Where the material below has a line containing "Forall (λ kf, cc_features s !!", start repeating exactly, and keep going through the line containing "as [Hm Hkf].", with no other lines.

=-=-=

Definition enableFeature (ctx : CCCtx) (name : string) : M CCStore unit :=
  guard_not (String.eqb name "") ErrInvalidRequest;;
  curValidators ← lift_res (getCurrentValidators ctx);
  let sender := ctx_sender (cx_ctx ctx) in
  guard_not (negb (existsb (λ v, address_compare sender v =? 0) curValidators)) ErrNotAuthorized;;
  feature ← gets (λ s, cc_features s !! featureKey name);
  match feature with
  | None => throw (ErrMsg "feature not found")
  | Some feature =>
      guard_not (bool_decide (f_Status feature = ENABLED)) ErrFeatureAlreadyEnabled;;
      guard_not (existsb (λ v, address_compare sender v =? 0) (f_Validators feature))
        ErrFeatureAlreadyEnabled;;
      modify (λ s, set_features (<[featureKey name :=
        f_with_Validators (f_Validators feature ++ [sender]) feature]> (cc_features s)) s)
  end.

Definition addFeature (ctx : CCCtx) (buildNumber : Z) (autoEnable : bool) (name : string) :
    M CCStore unit :=
  guard_not (String.eqb name "") ErrInvalidRequest;;
  ok ← has_permission ctx addFeaturePerm;
  guard_not (negb ok) ErrNotAuthorized;;
  found ← has_feature name;
  guard_not found ErrFeatureAlreadyExists;;
  put_feature (mkFeature name buildNumber 0 PENDING [] 0 autoEnable).

Definition removeFeature (ctx : CCCtx) (name : string) : M CCStore unit :=
  guard_not (String.eqb name "") ErrInvalidRequest;;
  ok ← has_permission ctx addFeaturePerm;
  guard_not (negb ok) ErrNotAuthorized;;
  found ← has_feature name;
  guard_not (negb found) ErrFeatureNotFound;;
  guard_not (cx_FeatureEnabled ctx name false) ErrFeatureAlreadyEnabled;;
  modify (λ s, set_features (delete (featureKey name) (cc_features s)) s).

Definition EnableFeature (ctx : CCCtx) (names : list string) : M CCStore unit :=
  guard_not (length names =? 0)%nat ErrInvalidRequest;;
  forM names (enableFeature ctx).

Definition AddFeature (ctx : CCCtx) (names : list string) (buildNumber : Z) (autoEnable : bool) :
    M CCStore unit :=
  guard_not (length names =? 0)%nat ErrInvalidRequest;;
  forM names (addFeature ctx buildNumber autoEnable).

Definition RemoveFeature (ctx : CCCtx) (names : list string) : M CCStore unit :=
  guard_not (length names =? 0)%nat ErrInvalidRequest;;
  forM names (removeFeature ctx).

Fixpoint collect_features (curValidators : list Address) (s : CCStore)
    (l : list (bytes * Feature)) : Res (list Feature) :=
  match l with
  | [] => Ok []
  | (_, f) :: l =>
      feature ← getFeature (f_Name f) curValidators s;
      features ← collect_features curValidators s l;
      Ok (feature :: features)
  end.

Definition ListFeatures (ctx : CCCtx) (s : CCStore) : Res (list Feature) :=
  curValidators ← getCurrentValidators ctx;
  collect_features curValidators s (range_of (cc_features s)).

Definition GetFeature (ctx : CCCtx) (name : string) (s : CCStore) : Res Feature :=
  if String.eqb name "" then Err ErrInvalidRequest
  else curValidators ← getCurrentValidators ctx; getFeature name curValidators s.

(** The body of the loop of [EnableFeatures]. *)
Definition promoteFeature (params : CCParams) (curValidators : list Address)
    (blockHeight buildNumber : Z) (enabledFeatures : list Feature) (entry : bytes * Feature) :
    M CCStore (list Feature) :=
  r ← gets (getFeature (f_Name entry.2) curValidators);
  match r with
  | Panic => panic
  | Err _ => throw (ErrMsg "unable to get feature info")
  | Ok feature =>
      match f_Status feature with
      | PENDING =>
          if VoteThreshold params <=? f_Percentage feature then
            put_feature (f_with_BlockHeight blockHeight (f_with_Status WAITING feature));;
            mret enabledFeatures
          else mret enabledFeatures
      | WAITING =>
          if u64 (f_BlockHeight feature + NumBlockConfirmations params) <? blockHeight then
            guard_not (buildNumber <? f_BuildNumber feature) ErrFeatureNotSupported;;
            put_feature (f_with_Status ENABLED feature);;
            mret (enabledFeatures ++ [f_with_Status ENABLED feature])
          else mret enabledFeatures
      | _ => mret enabledFeatures
      end
  end.

Definition EnableFeatures (ctx : CCCtx) (blockHeight buildNumber : Z) : M CCStore (list Feature) :=
  params ← gets getParams;
  curValidators ← lift_res (getCurrentValidators ctx);
  featureRange ← gets (λ s, range_of (cc_features s));
  foldM (promoteFeature params curValidators blockHeight buildNumber) [] featureRange.
End Ops.
Arguments CCStore : clear implicits.

(** ** The manager *)

Section Manager.
Context {LIB : DiademLib} {RANGE : RangeOrder} {P : Type} {PERM : Permissions P}.
Context {T : Type} {KV : KVStore T}.

(** The contract's store and the chain's state. *)
Record MWorld := mkMWorld { mw_contract : CCStore P; mw_state : T }.

Definition on_contract {A} (m : M (CCStore P) A) : M MWorld A :=
  zoom mw_contract (λ s w, mkMWorld s (mw_state w)) m.

Definition Manager_EnableFeatures (ctx : CCCtx) (build blockHeight : Z) : M MWorld unit :=
  r ← on_contract (try_ (EnableFeatures ctx (u64 blockHeight) build));
  match r with
  | inr err => if decide (err = ErrFeatureNotSupported) then panic else throw err
  | inl features =>
      forM features (λ feature, modify (λ w,
        mkMWorld (mw_contract w) (SetFeature (f_Name feature) true (mw_state w))))
  end.
End Manager.
Arguments MWorld : clear implicits.

(** ** Promotion *)

Section Promotion.
Context {LIB : DiademLib} {RANGE : RangeOrder} {P : Type} {PERM : Permissions P}.
Implicit Types s : CCStore P.

(** What the start of a block does to a feature. *)
Definition activates (params : CCParams) (h : Z) (f : Feature) : bool :=
  bool_decide (f_Status f = WAITING) &&
  (u64 (f_BlockHeight f + NumBlockConfirmations params) <? h).

Definition promote (params : CCParams) (cur : list Address) (h : Z) (f : Feature) : Feature :=
  match f_Status f with
  | PENDING =>
      if VoteThreshold params <=? f_Percentage (with_votes cur f)
      then f_with_BlockHeight h (f_with_Status WAITING (with_votes cur f)) else f
  | WAITING => if activates params h f then f_with_Status ENABLED f else f
  | _ => f
  end.

(** Every feature is stored under its name. *)
Definition features_keyed s : Prop :=
  ∀ k f, cc_features s !! k = Some f → k = featureKey (f_Name f).

Lemma with_votes_Name cur f : f_Name (with_votes cur f) = f_Name f.
Proof. unfold with_votes. destruct (negb _); [done|]. cbv zeta. by destruct (0 <? _). Qed.

Lemma with_votes_Status cur f : f_Status (with_votes cur f) = f_Status f.
Proof. unfold with_votes. destruct (negb _); [done|]. cbv zeta. by destruct (0 <? _). Qed.

Lemma with_votes_not_pending cur f : f_Status f ≠ PENDING → with_votes cur f = f.
Proof. intros H. unfold with_votes. by rewrite bool_decide_eq_false_2. Qed.

Lemma promote_Name params cur h f : f_Name (promote params cur h f) = f_Name f.
Proof.
  unfold promote. destruct (f_Status f); [|by case_match|done|done].
  case_match; [|done]. cbn. apply with_votes_Name.
Qed.

(** One round of the loop. *)
Lemma promoteFeature_run params cur h b acc k f s :
  cc_features s !! k = Some f → k = featureKey (f_Name f) →
  promoteFeature params cur h b acc (k, f) s =
    if activates params h f && (b <? f_BuildNumber f) then (Err ErrFeatureNotSupported, s)
    else (Ok (if activates params h f then acc ++ [promote params cur h f] else acc),
          set_features (<[k := promote params cur h f]> (cc_features s)) s).
Proof.
  intros Hf Hk. unfold promoteFeature, getFeature. cbn [snd]. m_eval. rewrite <- Hk, Hf. cbv iota.
  assert (Hsame : set_features (<[k:=f]> (cc_features s)) s = s)
    by (destruct s; unfold set_features; cbn in *; by rewrite insert_id).
  rewrite with_votes_Status. unfold promote, activates.
  destruct (f_Status f) eqn:Hst; rewrite ?bool_decide_eq_true_2, ?bool_decide_eq_false_2 by done;
    cbn [andb]; rewrite ?Hsame; try done.
  - case_match; [|by rewrite Hsame]. unfold put_feature. m_eval. cbn [f_Name f_with_BlockHeight f_with_Status].
    by rewrite with_votes_Name, <- Hk.
  - rewrite with_votes_not_pending by (by rewrite Hst). destruct (u64 _ <? h); [|by rewrite Hsame]. cbn [andb].
    destruct (b <? f_BuildNumber f); m_eval; [done|]. cbn. by rewrite <- Hk.
Qed.

Definition newly (params : CCParams) (cur : list Address) (h : Z) (l : list (bytes * Feature)) :
    list Feature :=
  promote params cur h <$> filter (λ f, activates params h f = true) (snd <$> l).

(** The loop over a range of the store. *)
Lemma promote_loop params cur h b l acc s :
  NoDup l.*1 →
  Forall (λ kf, cc_features s !! kf.1 = Some kf.2 ∧ kf.1 = featureKey (f_Name kf.2)) l →
  match foldM (promoteFeature params cur h b) acc l s with
  | (Ok fs, s') =>
      Forall (λ f, activates params h f = true → f_BuildNumber f <= b) l.*2 ∧
      fs = acc ++ newly params cur h l ∧
      cc_params s' = cc_params s ∧ cc_perms s' = cc_perms s ∧
      ∀ k, cc_features s' !! k =
        match (list_to_map l : gmap bytes Feature) !! k with
        | Some f => Some (promote params cur h f)
        | None => cc_features s !! k
        end
  | (Err e, _) => e = ErrFeatureNotSupported ∧
      ¬ Forall (λ f, activates params h f = true → f_BuildNumber f <= b) l.*2
  | (Panic, _) => False
  end.
Proof.
  revert acc s. induction l as [|[k f] l IH]; intros acc s Hnd Hl.
  { cbn. split_and!; [constructor|by rewrite app_nil_r|done|done|]. intros k. by rewrite lookup_empty. }
  cbn [fmap list_fmap] in Hnd. apply NoDup_cons in Hnd as [Hk Hnd].
  apply Forall_cons in Hl as [[Hf Hkey] Hl]. cbn [fst snd] in *.
  cbn [foldM]. unfold mbind at 1, M_bind at 1. rewrite promoteFeature_run by done.
  destruct (activates params h f && (b <? f_BuildNumber f)) eqn:Hact.
  { apply andb_true_iff in Hact as [Ha Hb%Z.ltb_lt]. split; [done|]. intros [Hcontra _]%Forall_cons.
    cbn in Hcontra. specialize (Hcontra Ha). lia. }
  set (s1 := set_features _ s).
  specialize (IH (if activates params h f then acc ++ [promote params cur h f] else acc) s1 Hnd).
  assert (Hl1 : Forall (λ kf, cc_features s1 !! kf.1 = Some kf.2 ∧
    kf.1 = featureKey (f_Name kf.2)) l).
  { rewrite Forall_forall in Hl |- *. intros kf Hin. destruct (Hl kf Hin) as [Hm Hkf].
    cbn. split; [|done]. rewrite lookup_insert_ne; [done|].
    intros ->. apply Hk. by apply list_elem_of_fmap_2. }
  specialize (IH Hl1).
  assert (Hsup : activates params h f = true → f_BuildNumber f <= b).
  { intros Ha. rewrite Ha in Hact. apply Z.ltb_ge in Hact. lia. }
  destruct (foldM _ _ l s1) as [[fs|e|] s']; [|destruct IH as [-> IH]; split; [done|];
    intros [_ ?]%Forall_cons; done|done].
  destruct IH as (Hs & -> & Hp & Hq & Hm). cbn [fmap list_fmap fst snd]. split_and!; [by constructor| |done|done|].
  - unfold newly. cbn [fmap list_fmap snd]. rewrite filter_cons.
    destruct (activates params h f); [rewrite decide_True by done|rewrite decide_False by done]; [|done].
    cbn. by rewrite <- app_assoc.
  - intros k'. rewrite Hm. cbn [list_to_map foldr]. cbn. destruct (decide (k = k')) as [<-|Hne].
    + rewrite not_elem_of_list_to_map_1 by done. by rewrite !lookup_insert_eq.
    + by rewrite !lookup_insert_ne by done.
Qed.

=-=-=

◆ Answer
  Forall (λ kf, cc_features s !! kf.1 = Some kf.2 ∧ kf.1 = featureKey (f_Name kf.2)) l →
  match foldM (promoteFeature params cur h b) acc l s with
  | (Ok fs, s') =>
      Forall (λ f, activates params h f = true → f_BuildNumber f <= b) l.*2 ∧
      fs = acc ++ newly params cur h l ∧
      cc_params s' = cc_params s ∧ cc_perms s' = cc_perms s ∧
      ∀ k, cc_features s' !! k =
        match (list_to_map l : gmap bytes Feature) !! k with
        | Some f => Some (promote params cur h f)
        | None => cc_features s !! k
        end
  | (Err e, _) => e = ErrFeatureNotSupported ∧
      ¬ Forall (λ f, activates params h f = true → f_BuildNumber f <= b) l.*2
  | (Panic, _) => False
  end.
Proof.
  revert acc s. induction l as [|[k f] l IH]; intros acc s Hnd Hl.
  { cbn. split_and!; [constructor|by rewrite app_nil_r|done|done|]. intros k. by rewrite lookup_empty. }
  cbn [fmap list_fmap] in Hnd. apply NoDup_cons in Hnd as [Hk Hnd].
  apply Forall_cons in Hl as [[Hf Hkey] Hl]. cbn [fst snd] in *.
  cbn [foldM]. unfold mbind at 1, M_bind at 1. rewrite promoteFeature_run by done.
  destruct (activates params h f && (b <? f_BuildNumber f)) eqn:Hact.
  { apply andb_true_iff in Hact as [Ha Hb%Z.ltb_lt]. split; [done|]. intros [Hcontra _]%Forall_cons.
    cbn in Hcontra. specialize (Hcontra Ha). lia. }
  set (s1 := set_features _ s).
  specialize (IH (if activates params h f then acc ++ [promote params cur h f] else acc) s1 Hnd).
  assert (Hl1 : Forall (λ kf, cc_features s1 !! kf.1 = Some kf.2 ∧
    kf.1 = featureKey (f_Name kf.2)) l).
  { rewrite Forall_forall in Hl |- *. intros kf Hin. destruct (Hl kf Hin) as [Hm Hkf].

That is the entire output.